Entries taken from a collection

(** * Excel quotation builder of the Lexware offer tool (src/server.js)

    Shallow embedding of [parseExcelAndBuildQuotationPayload] and its helpers
    ([numOrNull], [toLowerTrim], [round2], [sheetRowsToKeyValueObject],
    [buildUnitPriceFromNetGross], [buildUnitPriceFromExcel],
    [buildUnitPriceFromArticle]).

    Modelling choices:
    - JavaScript values that occur in spreadsheet cells and API answers are the
      type [jsval]; JS objects read by key are association lists ([obj]).
    - JS numbers are modelled as exact rationals together with NaN and the two
      infinities ([num]); the rounding of IEEE doubles is not modelled.
    - The workbook is taken after [XLSX.read]/[sheet_to_json] (library code):
      each sheet is either absent or a list of row objects.
    - The awaited catalog lookup [getArticleById] is a function
      [string -> option Article]; [None] stands for every falsy answer
      (not found, any non-2xx status).
    - The clock ([Date.now()]) is an explicit argument in milliseconds. *)

From Stdlib Require Import String Ascii List Bool ZArith QArith Qround Qminmax Lia Lqa.
Import ListNotations.
Open Scope string_scope.

(* ------------------------------------------------------------------ *)
(** ** JavaScript numbers and values *)

Inductive num : Type :=
| Fin (q : Q)
| NaN
| PInf
| NInf.

(** Finite numbers are kept in reduced form, so that equal numbers are
    syntactically equal. *)
Definition fin (q : Q) : num := Fin (Qred q).

Definition is_finite (n : num) : bool :=
  match n with Fin _ => true | _ => false end.

Inductive jsval : Type :=
| JUndef
| JNull
| JBool (b : bool)
| JNum (n : num)
| JStr (s : string).

(** JS objects read by key (rows of [sheet_to_json], key/value objects). *)
Definition obj := list (string * jsval).

Fixpoint get (o : obj) (k : string) : jsval :=
  match o with
  | [] => JUndef
  | (k', v) :: r => if String.eqb k k' then v else get r k
  end.

Fixpoint has_key (o : obj) (k : string) : bool :=
  match o with
  | [] => false
  | (k', _) :: r => String.eqb k k' || has_key r k
  end.

(** [o[k] = v]: overwrite in place, or append a new key. *)
Fixpoint set (o : obj) (k : string) (v : jsval) : obj :=
  match o with
  | [] => [(k, v)]
  | (k', v') :: r => if String.eqb k k' then (k', v) :: r else (k', v') :: set r k v
  end.

(** JS truthiness. *)
Definition truthy (v : jsval) : bool :=
  match v with
  | JUndef | JNull => false
  | JBool b => b
  | JNum (Fin q) => negb (Qeq_bool q 0)
  | JNum NaN => false
  | JNum _ => true
  | JStr s => negb (String.eqb s "")
  end.

(** [a || b] and [a ?? b]. *)
Definition js_or (a b : jsval) : jsval := if truthy a then a else b.

Definition js_nullish (a b : jsval) : jsval :=
  match a with JUndef | JNull => b | _ => a end.

(* ------------------------------------------------------------------ *)
(** ** Strings: [trim], [toLowerCase] (ASCII), [Number()] and [String()] *)

Definition is_ws (c : ascii) : bool :=
  let n := nat_of_ascii c in (n =? 32)%nat || ((9 <=? n)%nat && (n <=? 13)%nat).

Fixpoint drop_ws (l : list ascii) : list ascii :=
  match l with
  | c :: r => if is_ws c then drop_ws r else l
  | [] => []
  end.

Definition trim_list (l : list ascii) : list ascii := rev (drop_ws (rev (drop_ws l))).

Definition trim (s : string) : string :=
  string_of_list_ascii (trim_list (list_ascii_of_string s)).

Definition lower_char (c : ascii) : ascii :=
  let n := nat_of_ascii c in
  if (65 <=? n)%nat && (n <=? 90)%nat then ascii_of_nat (n + 32) else c.

Fixpoint toLowerCase (s : string) : string :=
  match s with
  | EmptyString => EmptyString
  | String c r => String (lower_char c) (toLowerCase r)
  end.

(** Digit of radix [b] (0-9, then letters). *)
Definition radix_digit (b : Z) (c : ascii) : option Z :=
  let n := Z.of_nat (nat_of_ascii c) in
  let d := if (48 <=? n)%Z && (n <=? 57)%Z then (n - 48)%Z
           else if (97 <=? n)%Z && (n <=? 122)%Z then (n - 87)%Z
           else if (65 <=? n)%Z && (n <=? 90)%Z then (n - 55)%Z
           else 99%Z in
  if (d <? b)%Z then Some d else None.

(** Greedy digit run: accumulated value, number of digits, rest. *)
Fixpoint take_digits (b : Z) (l : list ascii) (acc : Z) (cnt : nat)
  : Z * nat * list ascii :=
  match l with
  | c :: r =>
      match radix_digit b c with
      | Some d => take_digits b r (acc * b + d)%Z (S cnt)
      | None => (acc, cnt, l)
      end
  | [] => (acc, cnt, [])
  end.

Definition is_char (c : ascii) (n : nat) : bool := (nat_of_ascii c =? n)%nat.

(** StrUnsignedDecimalLiteral: digits [. digits] [e|E [+|-] digits]. *)
Definition parse_unsigned_decimal (l : list ascii) : option Q :=
  let '(ip, ni, r1) := take_digits 10 l 0 0 in
  let '(mant, nf, r2) :=
    match r1 with
    | c :: r => if is_char c 46 then take_digits 10 r ip 0 else (ip, 0%nat, r1)
    | [] => (ip, 0%nat, r1)
    end in
  if (ni + nf =? 0)%nat then None else
  match r2 with
  | [] => Some (inject_Z mant * Qpower 10 (- Z.of_nat nf))
  | e :: r3 =>
      if is_char e 101 || is_char e 69 then
        let '(sg, r4) :=
          match r3 with
          | c :: r => if is_char c 43 then (1%Z, r)
                      else if is_char c 45 then ((-1)%Z, r) else (1%Z, r3)
          | [] => (1%Z, r3)
          end in
        let '(ev, ne, r5) := take_digits 10 r4 0 0 in
        match ne, r5 with
        | S _, [] => Some (inject_Z mant * Qpower 10 (sg * ev - Z.of_nat nf))
        | _, _ => None
        end
      else None
  end.

(** 0x / 0o / 0b literals: at least one digit and nothing after. *)
Definition parse_radix (b : Z) (l : list ascii) : num :=
  match take_digits b l 0 0 with
  | (v, S _, []) => fin (inject_Z v)
  | _ => NaN
  end.

Definition opt_num (o : option Q) : num :=
  match o with Some q => fin q | None => NaN end.

(** StringToNumber (ECMA-262 7.1.4.1.1). *)
Definition string_to_number (s : string) : num :=
  let l := trim_list (list_ascii_of_string s) in
  if String.eqb (string_of_list_ascii l) "Infinity"
     || String.eqb (string_of_list_ascii l) "+Infinity" then PInf
  else if String.eqb (string_of_list_ascii l) "-Infinity" then NInf
  else
  match l with
  | [] => fin 0
  | c :: x :: r =>
      if is_char c 48 && (is_char x 120 || is_char x 88) then parse_radix 16 r
      else if is_char c 48 && (is_char x 111 || is_char x 79) then parse_radix 8 r
      else if is_char c 48 && (is_char x 98 || is_char x 66) then parse_radix 2 r
      else if is_char c 43 then opt_num (parse_unsigned_decimal (x :: r))
      else if is_char c 45 then
        match parse_unsigned_decimal (x :: r) with
        | Some q => fin (- q)
        | None => NaN
        end
      else opt_num (parse_unsigned_decimal l)
  | [c] => opt_num (parse_unsigned_decimal l)
  end.

(** [Number(v)]. *)
Definition to_number (v : jsval) : num :=
  match v with
  | JUndef => NaN
  | JNull => fin 0
  | JBool b => if b then fin 1 else fin 0
  | JNum n => n
  | JStr s => string_to_number s
  end.

Fixpoint z_digits (fuel : nat) (z : Z) (acc : string) : string :=
  match fuel with
  | O => acc
  | S f =>
      let acc' := String (ascii_of_nat (48 + Z.to_nat (z mod 10))) acc in
      if (z <? 10)%Z then acc' else z_digits f (z / 10) acc'
  end.

Definition Z_to_dec (z : Z) : string :=
  if (z <? 0)%Z then "-" ++ z_digits 400 (- z) "" else z_digits 400 z "".

(** Fraction digits of [rem/d] (at most [fuel] of them). *)
Fixpoint frac_digits (fuel : nat) (rem d : Z) : list Z :=
  match fuel with
  | O => []
  | S f => if (rem =? 0)%Z then []
           else ((rem * 10) / d)%Z :: frac_digits f ((rem * 10) mod d) d
  end.

Definition digits_string (l : list Z) : string :=
  fold_right (fun d acc => String (ascii_of_nat (48 + Z.to_nat d)) acc) "" l.

(** [Number::toString]: decimal notation, at most 20 fraction digits (the
    values the claims look at are integers or short decimals). *)
Definition num_to_string (n : num) : string :=
  match n with
  | NaN => "NaN"
  | PInf => "Infinity"
  | NInf => "-Infinity"
  | Fin q =>
      let q' := Qred q in
      let a := Z.abs (Qnum q') in
      let d := Zpos (Qden q') in
      let body := Z_to_dec (a / d) ++
                  match frac_digits 20 (a mod d) d with
                  | [] => ""
                  | fd => "." ++ digits_string fd
                  end in
      if (Qnum q' <? 0)%Z then "-" ++ body else body
  end.

(** [String(v)]. *)
Definition js_string (v : jsval) : string :=
  match v with
  | JUndef => "undefined"
  | JNull => "null"
  | JBool b => if b then "true" else "false"
  | JNum n => num_to_string n
  | JStr s => s
  end.

(* ------------------------------------------------------------------ *)
(** ** Helpers of server.js *)

(** [numOrNull] (server.js 300-304). *)
Definition numOrNull (v : jsval) : option num :=
  match v with
  | JStr EmptyString | JNull | JUndef => None
  | _ => let n := to_number v in if is_finite n then Some n else None
  end.

(** [toLowerTrim] (server.js 306-308). *)
Definition toLowerTrim (v : jsval) : string :=
  toLowerCase (trim (js_string (js_or v (JStr "")))).


(* ------------------------------------------------------------------ *)
(** ** Number arithmetic used by the price helpers *)

Definition num_add (a b : num) : num :=
  match a, b with
  | Fin x, Fin y => fin (x + y)
  | NaN, _ | _, NaN => NaN
  | PInf, NInf | NInf, PInf => NaN
  | PInf, _ | _, PInf => PInf
  | NInf, _ | _, NInf => NInf
  end.

Definition sign_inf (pos : bool) : num := if pos then PInf else NInf.

(** [0 < x]. *)
Definition qpos (x : Q) : bool := negb (Qle_bool x 0).

Definition num_mul (a b : num) : num :=
  match a, b with
  | Fin x, Fin y => fin (x * y)
  | NaN, _ | _, NaN => NaN
  | Fin x, PInf | PInf, Fin x =>
      if Qeq_bool x 0 then NaN else sign_inf (qpos x)
  | Fin x, NInf | NInf, Fin x =>
      if Qeq_bool x 0 then NaN else sign_inf (negb (qpos x))
  | PInf, PInf | NInf, NInf => PInf
  | PInf, NInf | NInf, PInf => NInf
  end.

Definition num_div (a b : num) : num :=
  match a, b with
  | NaN, _ | _, NaN => NaN
  | Fin x, Fin y =>
      if Qeq_bool y 0 then
        (if Qeq_bool x 0 then NaN else sign_inf (qpos x))
      else fin (x / y)
  | Fin _, _ => fin 0
  | PInf, Fin y => sign_inf (Qle_bool 0 y)
  | NInf, Fin y => sign_inf (negb (Qle_bool 0 y))
  | _, _ => NaN
  end.

(** [Math.round]: floor (x + 1/2). *)
Definition math_round (n : num) : num :=
  match n with
  | Fin q => fin (inject_Z (Qfloor (q + (1 # 2))))
  | _ => n
  end.

(** [Number.EPSILON] = 2^-52. *)
Definition EPSILON : Q := 1 # (2 ^ 52).

(** [round2] (server.js 310-312); its argument is always a number. The
    arithmetic here is exact: the rounding of the intermediate IEEE doubles is
    not modelled, so the last cent can differ from the code's (2.135 gives
    2.14 here, 2.13 in JavaScript). *)
Definition round2 (n : num) : num :=
  num_div (math_round (num_mul (num_add n (Fin EPSILON)) (fin 100))) (fin 100).

(* ------------------------------------------------------------------ *)
(** ** Catalog articles and unit prices *)

(** [price] object of a catalog article. *)
Record Price := mkPrice {
  netPrice : jsval;
  grossPrice : jsval;
  taxRate : jsval
}.

(** Article object returned by [getArticleById]. *)
Record Article := mkArticle {
  title : option string;
  price : option Price
}.

(** The [unitPrice] object of a line item: [up_netAmount]/[up_grossAmount]
    are [None] when the key is absent from the object. *)
Record UnitPrice := mkUnitPrice {
  up_currency : string;
  up_netAmount : option num;
  up_grossAmount : option num;
  up_taxRatePercentage : num
}.

(** [buildUnitPriceFromNetGross] (server.js 376-392); [None] stands for a
    [null] argument. *)
Definition buildUnitPriceFromNetGross (net gross taxRate : option num)
  : option UnitPrice :=
  let tr := match taxRate with Some t => t | None => fin 19 end in
  let factor := num_add (fin 1) (num_div tr (fin 100)) in
  let netAmount := net in
  let grossAmount := gross in
  let netAmount :=
    match netAmount, grossAmount with
    | None, Some g => Some (num_div g factor)
    | _, _ => netAmount
    end in
  let grossAmount :=
    match grossAmount, netAmount with
    | None, Some n => Some (num_mul n factor)
    | _, _ => grossAmount
    end in
  match netAmount, grossAmount with
  | Some n, Some g =>
      Some {| up_currency := "EUR";
              up_netAmount := Some (round2 n);
              up_grossAmount := Some (round2 g);
              up_taxRatePercentage := tr |}
  | _, _ => None
  end.

(** [buildUnitPriceFromExcel] (server.js 394-403); [Number(null)] is 0. *)
Definition buildUnitPriceFromExcel (taxType : string) (amount taxRate : option num)
  : option UnitPrice :=
  let tr := match taxRate with Some t => t | None => fin 19 end in
  let a := match amount with Some n => n | None => fin 0 end in
  if negb (is_finite a) then None
  else if String.eqb (trim taxType) "gross"
  then buildUnitPriceFromNetGross None (Some a) (Some tr)
  else buildUnitPriceFromNetGross (Some a) None (Some tr).

Definition not_nullish (v : jsval) : bool :=
  match v with JUndef | JNull => false | _ => true end.

(** [buildUnitPriceFromArticle] (server.js 405-414). *)
Definition buildUnitPriceFromArticle (articleObj : option Article) : option UnitPrice :=
  match articleObj with
  | None => None
  | Some a =>
      match price a with
      | None => None
      | Some p =>
          let tr := to_number (js_nullish (taxRate p) (JNum (fin 19))) in
          let net := if not_nullish (netPrice p) then Some (to_number (netPrice p)) else None in
          let gross := if not_nullish (grossPrice p) then Some (to_number (grossPrice p)) else None in
          buildUnitPriceFromNetGross net gross (Some tr)
      end
  end.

_Directions for this task_
What is needed is a verbatim copy of every line in the records above from the one containing "(** [buildUnitPriceFromArticle] (server.js" down to the one containing "let gross := if", both included, and nothing more.

_Reply_
(** [buildUnitPriceFromArticle] (server.js 405-414). *)
Definition buildUnitPriceFromArticle (articleObj : option Article) : option UnitPrice :=
  match articleObj with
  | None => None
  | Some a =>
      match price a with
      | None => None
      | Some p =>
          let tr := to_number (js_nullish (taxRate p) (JNum (fin 19))) in
          let net := if not_nullish (netPrice p) then Some (to_number (netPrice p)) else None in
          let gross := if not_nullish (grossPrice p) then Some (to_number (grossPrice p)) else None in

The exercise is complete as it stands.